[[ Data under study open ]]

(** * The asynchronous socket layer of lib/isc/unix/socket.c

    A shallow embedding of the I/O engine ([doio_recv], [doio_send]), the
    completion paths ([send_recvdone_event], [send_senddone_event]), the
    queue drain ([internal_recv]), the public calls [isc_socket_recv],
    [isc_socket_recvv], [isc_socket_connect], [isc_socket_cancel], the
    handler [internal_connect] and the part of [watcher] that recomputes
    the watch bits of a descriptor.

    The model is sequential: one call runs from LOCK to UNLOCK without
    interleaving, so the mutex operations leave no trace.  Everything a
    call does to the outside (kernel calls, events handed to the task
    scheduler, messages written to the control pipe, memory released) is
    appended to a trace, and the answers of the kernel and of the
    allocator come from an [environment] indexed by a clock. *)

From stdpp Require Import base gmap list.
From Stdlib Require Import ZArith Lia.
Open Scope Z_scope.

(** ** Constants of the host system

    <errno.h> and <sys/socket.h> are not part of the repository; the
    values are those of Linux.  [EAGAIN] and [EWOULDBLOCK] coincide
    there, which [SOFT_ERROR] tolerates. *)

Definition EINTR : Z := 4.
Definition EAGAIN : Z := 11.
Definition EWOULDBLOCK : Z := 11.
Definition ENETUNREACH : Z := 101.
Definition ENOBUFS : Z := 105.
Definition ETIMEDOUT : Z := 110.
Definition ECONNREFUSED : Z := 111.
Definition EHOSTUNREACH : Z := 113.
Definition EINPROGRESS : Z := 115.

Definition MSG_CTRUNC : Z := 0x08.
Definition MSG_TRUNC : Z := 0x20.
Definition SOL_SOCKET : Z := 1.
Definition SCM_TIMESTAMP : Z := 29.
Definition IPPROTO_IPV6 : Z := 41.
Definition IPV6_PKTINFO : Z := 50.
Definition FD_SETSIZE : Z := 1024.

(** [unsigned int] is 32 bits wide and [size_t] 64 bits wide (LP64). *)
Definition uint (x : Z) : Z := x mod 2 ^ 32.
Definition size_t (x : Z) : Z := x mod 2 ^ 64.

(** ** Constants of the repository's own headers

    <isc/socket.h>, <isc/net.h> and <isc/platform.h> are not among the
    sources at hand: the attribute and cancellation masks, the
    scatter/gather limit, an object size and the configuration macros
    that select code in socket.c are parameters of the development. *)

Class isc_headers := {
  ISC_SOCKEVENTATTR_ATTACHED : Z;
  ISC_SOCKEVENTATTR_FATALERROR : Z;
  ISC_SOCKEVENTATTR_TRUNC : Z;
  ISC_SOCKEVENTATTR_CTRUNC : Z;
  ISC_SOCKEVENTATTR_TIMESTAMP : Z;
  ISC_SOCKEVENTATTR_PKTINFO : Z;
  ISC_SOCKCANCEL_RECV : Z;
  ISC_SOCKCANCEL_SEND : Z;
  ISC_SOCKCANCEL_ACCEPT : Z;
  ISC_SOCKCANCEL_CONNECT : Z;
  ISC_SOCKET_MAXSCATTERGATHER : Z;
  ISC_BUFFER_MAGIC : Z;
  (** sizeof(dev->address.type) *)
  sizeof_sockaddr_type : Z;
  (** #ifdef ISC_NET_BSD44MSGHDR, ISC_NET_RECVOVERFLOW, ISC_PLATFORM_HAVEIPV6 *)
  ISC_NET_BSD44MSGHDR : bool;
  ISC_NET_RECVOVERFLOW : bool;
  ISC_PLATFORM_HAVEIPV6 : bool
}.

(** ** Data model *)

Inductive isc_result_t :=
| ISC_R_SUCCESS | ISC_R_NOMEMORY | ISC_R_TIMEDOUT | ISC_R_NORESOURCES
| ISC_R_NOPERM | ISC_R_ADDRINUSE | ISC_R_ADDRNOTAVAIL | ISC_R_BOUND
| ISC_R_CONNREFUSED | ISC_R_NETUNREACH | ISC_R_HOSTUNREACH | ISC_R_EOF
| ISC_R_CANCELED | ISC_R_UNEXPECTED.

Global Instance isc_result_eq_dec : EqDecision isc_result_t.
Proof. solve_decision. Defined.

Inductive isc_sockettype_t := isc_sockettype_udp | isc_sockettype_tcp.

Global Instance isc_sockettype_eq_dec : EqDecision isc_sockettype_t.
Proof. solve_decision. Defined.

Inductive isc_eventtype_t :=
| ISC_SOCKEVENT_RECVDONE | ISC_SOCKEVENT_SENDDONE | ISC_SOCKEVENT_NEWCONN
| ISC_SOCKEVENT_CONNECT | ISC_SOCKEVENT_RECVMARK | ISC_SOCKEVENT_SENDMARK
| ISC_SOCKEVENT_INTR | ISC_SOCKEVENT_INTW.

Global Instance isc_eventtype_eq_dec : EqDecision isc_eventtype_t.
Proof. solve_decision. Defined.

(** The outcomes of [doio_recv] and [doio_send] (the DOIO_ macros). *)
Inductive doio_t :=
| DOIO_SUCCESS      (* i/o ok, event sent *)
| DOIO_SOFT         (* i/o ok, soft error, no event sent *)
| DOIO_HARD         (* i/o error, event sent *)
| DOIO_EOF          (* EOF, no event sent *)
| DOIO_UNEXPECTED.  (* bad stuff, no event sent *)

(** A [void *] as the code uses it for senders: null, a task or a socket,
    each object named by its address. *)
Inductive pointer := NULL | TaskPtr (t : nat) | SockPtr (s : nat).

Global Instance pointer_eq_dec : EqDecision pointer.
Proof. solve_decision. Defined.

Record isc_region_t := { base : Z; region_length : Z }.

(** Modelled from the spec: isc_buffer_t and its macros are declared in
    <isc/buffer.h>, which is missing; a buffer is "a span of bytes with two
    logical regions, used and available". *)
Record isc_buffer_t := { buffer_magic : Z; buffer_length : Z; buffer_used : Z }.

Record isc_sockaddr_t := { sa : Z; sa_length : Z }.
Record isc_time_t := { seconds : Z; nanoseconds : Z }.
Record in6_pktinfo := { ipi6_addr : Z; ipi6_ifindex : Z }.

(** isc_socketevent_t.  [se_self] is the address of the object.  Whether
    its link is on a list is read off the list (see [ISC_LINK_LINKED]). *)
Record isc_socketevent_t := {
  se_self : nat;
  se_type : isc_eventtype_t;
  se_sender : pointer;
  se_action : Z;
  se_arg : Z;
  se_result : isc_result_t;
  se_minimum : Z;
  se_n : Z;
  se_offset : Z;
  se_region : isc_region_t;
  se_bufferlist : list isc_buffer_t;
  se_address : isc_sockaddr_t;
  se_timestamp : isc_time_t;
  se_pktinfo : in6_pktinfo;
  se_attributes : Z
}.

(** isc_socket_connev_t *)
Record isc_socket_connev_t := {
  ce_self : nat;
  ce_type : isc_eventtype_t;
  ce_sender : pointer;
  ce_action : Z;
  ce_arg : Z;
  ce_result : isc_result_t
}.

(** isc_event_t, for the two events embedded in a socket. *)
Record intev_t := {
  iev_type : isc_eventtype_t;
  iev_sender : pointer;
  iev_action : Z;
  iev_arg : Z
}.

(** struct isc_socket, and isc_socket_newconnev_t which carries the
    socket an accept will fill in.  [self] is the address of the object. *)
Inductive isc_socket_t := Build_isc_socket {
  self : nat;
  magic : Z;
  sock_type : isc_sockettype_t;
  references : Z;
  fd : Z;
  recv_result : isc_result_t;
  send_result : isc_result_t;
  send_list : list isc_socketevent_t;
  recv_list : list isc_socketevent_t;
  accept_list : list isc_socket_newconnev_t;
  connect_ev : option isc_socket_connev_t;
  readable_ev : intev_t;
  writable_ev : intev_t;
  address : isc_sockaddr_t;
  pending_recv : bool;
  pending_send : bool;
  pending_accept : bool;
  listener : bool;
  connected : bool;
  connecting : bool }
with isc_socket_newconnev_t := Build_isc_socket_newconnev {
  nc_self : nat;
  nc_type : isc_eventtype_t;
  nc_sender : pointer;
  nc_action : Z;
  nc_arg : Z;
  nc_result : isc_result_t;
  newsocket : option isc_socket_t;
  nc_address : isc_sockaddr_t }.

Definition SOCKET_MAGIC : Z := 0x494f696f.
Definition VALID_SOCKET (t : isc_socket_t) : bool := magic t =? SOCKET_MAGIC.

Definition CLOSED : Z := 0.
Definition MANAGED : Z := 1.
Definition CLOSE_PENDING : Z := 2.

(** struct isc_socketmgr.  [fds] maps a descriptor to the address of its
    socket (no entry: NULL); [fdstate] has no entry where the array holds
    CLOSED, its zeroed state. *)
Record isc_socketmgr_t := {
  mgr_magic : Z;
  nsockets : Z;
  read_fds : gset Z;
  write_fds : gset Z;
  fds : gmap Z nat;
  fdstate : gmap Z Z;
  maxfd : Z;
  pipe_fds : Z * Z
}.

Definition SOCKET_MANAGER_MAGIC : Z := 0x494f6d67.
Definition VALID_MANAGER (m : isc_socketmgr_t) : bool :=
  mgr_magic m =? SOCKET_MANAGER_MAGIC.

(** ** Field updates

    [set_f v x] is the object [x] after the assignment [x->f = v]. *)

Definition set_magic v (s : isc_socket_t) :=
  {| self := self s; magic := v; sock_type := sock_type s; references :=
     references s; fd := fd s; recv_result := recv_result s; send_result :=
     send_result s; send_list := send_list s; recv_list := recv_list s;
     accept_list := accept_list s; connect_ev := connect_ev s; readable_ev :=
     readable_ev s; writable_ev := writable_ev s; address := address s;
     pending_recv := pending_recv s; pending_send := pending_send s;
     pending_accept := pending_accept s; listener := listener s; connected :=
     connected s; connecting := connecting s |}.

Definition set_references v (s : isc_socket_t) :=
  {| self := self s; magic := magic s; sock_type := sock_type s; references
     := v; fd := fd s; recv_result := recv_result s; send_result := send_result
     s; send_list := send_list s; recv_list := recv_list s; accept_list :=
     accept_list s; connect_ev := connect_ev s; readable_ev := readable_ev s;
     writable_ev := writable_ev s; address := address s; pending_recv :=
     pending_recv s; pending_send := pending_send s; pending_accept :=
     pending_accept s; listener := listener s; connected := connected s;
     connecting := connecting s |}.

[[ Data under study closed ]]

Work instruction:
Please copy the lines in the records above between the one holding "Definition VALID_MANAGER (m" and the one holding "readable_ev := readable_ev s;", inclusive, exactly and with no other line.

Answer section:
Definition VALID_MANAGER (m : isc_socketmgr_t) : bool :=
  mgr_magic m =? SOCKET_MANAGER_MAGIC.

(** ** Field updates

    [set_f v x] is the object [x] after the assignment [x->f = v]. *)

Definition set_magic v (s : isc_socket_t) :=
  {| self := self s; magic := v; sock_type := sock_type s; references :=
     references s; fd := fd s; recv_result := recv_result s; send_result :=
     send_result s; send_list := send_list s; recv_list := recv_list s;
     accept_list := accept_list s; connect_ev := connect_ev s; readable_ev :=
     readable_ev s; writable_ev := writable_ev s; address := address s;
     pending_recv := pending_recv s; pending_send := pending_send s;
     pending_accept := pending_accept s; listener := listener s; connected :=
     connected s; connecting := connecting s |}.

Definition set_references v (s : isc_socket_t) :=
  {| self := self s; magic := magic s; sock_type := sock_type s; references
     := v; fd := fd s; recv_result := recv_result s; send_result := send_result
     s; send_list := send_list s; recv_list := recv_list s; accept_list :=
     accept_list s; connect_ev := connect_ev s; readable_ev := readable_ev s;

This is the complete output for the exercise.